Strengths and limitations
Although this was an exploratory, single-centre evaluation and planning project within a single NHS trust in northeast England, we observed strong patient engagement within our transitional care young adult rheumatology service. As a result, our sample size falls within the acceptable range for GCM projects [12, 20]. However, we relied on a convenience sample of participants who were attending the clinic. Subsequently, we may have missed some crucial perspectives from those who were less engaged with the service. This GCM project was undertaken within a single clinical service, therefore the findings are not automatically generalisable beyond our host organisation.
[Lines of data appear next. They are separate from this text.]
(** *** Finding an entry *)

Definition matches (name : list Z) (e : dent) : bool := negb (d_ino e =? 0) && bool_decide (d_name e = name).

Lemma match_at_ok name p b off e :
  entry_at b off e ->
  match_at name p b off tt = Some (if matches name e then inr (mk_found (d_ino e) (d_type e) p off) else inl tt).
Proof.
  intros He. unfold match_at, matches. rewrite (entry_inode _ _ _ He). cbn.
  destruct (entry_nlen _ _ _ He) as (n & -> & _ & Hn). cbn.
  destruct (Z.eqb_spec (d_ino e) 0) as [|E]; [done|]. cbn. specialize (Hn E) as ->.
  destruct (entry_live _ _ _ He E) as (Ht & Hnm & Hz).
  destruct (Z.eqb_spec (d_nlen e) (zlen name)) as [En|En].
  - rewrite <- En, Hnm. cbn. case_bool_decide; [by rewrite Ht|done].
  - rewrite bool_decide_eq_false_2; [done|]. intros <-. by apply En.
Qed.

Lemma scan_match name p b es off :
  seg b off es (zlen b) -> 0 <= off ->
  scan (match_at name p b) (offs off es) tt =
    Some (match List.find (fun '(_, e) => matches name e) (offs off es) with
          | Some (o, e) => inr (mk_found (d_ino e) (d_type e) p o) | None => inl tt end).
Proof.
  revert off; induction es as [|e es IH]; intros off Hs Ho; [done|]. cbn [offs scan List.find].
  pose proof (seg_entry _ _ _ _ _ Hs Ho ltac:(lia)) as He. rewrite (match_at_ok _ _ _ _ _ He). cbn.
  destruct (matches name e); [done|]. cbn. destruct Hs as (_ & Hf%fits_rec & _ & Hs). apply IH; [done|lia].
Qed.

(** *** Storing an entry *)

Lemma zlen_dirent_bytes ino rec_len ft name : zlen (dirent_bytes ino rec_len ft name) = 8 + zlen name.
Proof. unfold zlen, dirent_bytes. rewrite !length_app. cbn. lia. Qed.

Lemma bytes_dirent ino rec_len ft name : bytes name -> bytes (dirent_bytes ino rec_len ft name).
Proof. intros. repeat (apply Forall_app_2; [apply bytes_le|]). done. Qed.

Lemma dirent_bytes_fields ino rec_len ft name :
  0 <= ino < U32 -> 0 <= rec_len < 65536 -> 0 <= ft < 256 -> zlen name < 256 ->
  let d := dirent_bytes ino rec_len ft name in
  ld 4 0 d = ino /\ ld 2 4 d = rec_len /\ ld 1 6 d = zlen name /\ ld 1 7 d = ft /\ slice 8 (zlen name) d = name.
Proof.
  intros Hi Hr Hf Hn d. pose proof (zlen_nonneg name).
  change (ld 4 0 d) with (of_le (le 4 ino)). change (ld 2 4 d) with (of_le (le 2 rec_len)).
  change (ld 1 6 d) with (of_le (le 1 (zlen name))). change (ld 1 7 d) with (of_le (le 1 ft)).
  change (slice 8 (zlen name) d) with (take (Z.to_nat (zlen name)) name). rewrite !of_le_le.
  split_and!; [by apply Z.mod_small; cbn..|]. unfold zlen. rewrite Nat2Z.id. apply firstn_all.
Qed.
However, other transitional care young adult rheumatology services may use the generated statements to evaluate their services. While the sorting stage in this evaluation involved a smaller sample size (n = 10), which is at the lower end of typical GCM recommendations, the resulting stress value (0.2738) demonstrates good representational validity [20]. Although the participants who took part in sorting had a diagnosis of JIA or RA, including a more diagnostically diverse sample may have provided additional insights into condition-specific needs. Furthermore, while individuals with rarer rheumatic diagnoses contributed during the brainstorming and rating phases, they were not represented in the sorting phase. As a result, their perspectives may have been underrepresented in how statements were grouped into clusters, even though their ideas were fully incorporated into the final concept map. However, our aim with this evaluation was to identify patient priorities for age-appropriate, developmentally tailored transitional care. We consider this to be an area that transcends specific disease pathways. Future investigations could build on this work by exploring diagnosis-specific needs of patients accessing transitional care services.
Conclusion
We conducted a single-centre mixed methods service evaluation of an AYA rheumatology service in the northeast of England. Our findings indicate that, while the clinic effectively met the needs of patients in many ways, specific improvement targets were identified across six key themes. High-priority improvement targets included addressing patient needs in areas such as employment and education support, mental health and well-being and technology to facilitate easy access to appointments, blood results and prescriptions, with options for non-urgent support via text and e-mail. A multidisciplinary service with suitably trained staff is required to deliver such developmentally appropriate, holistic transitional care.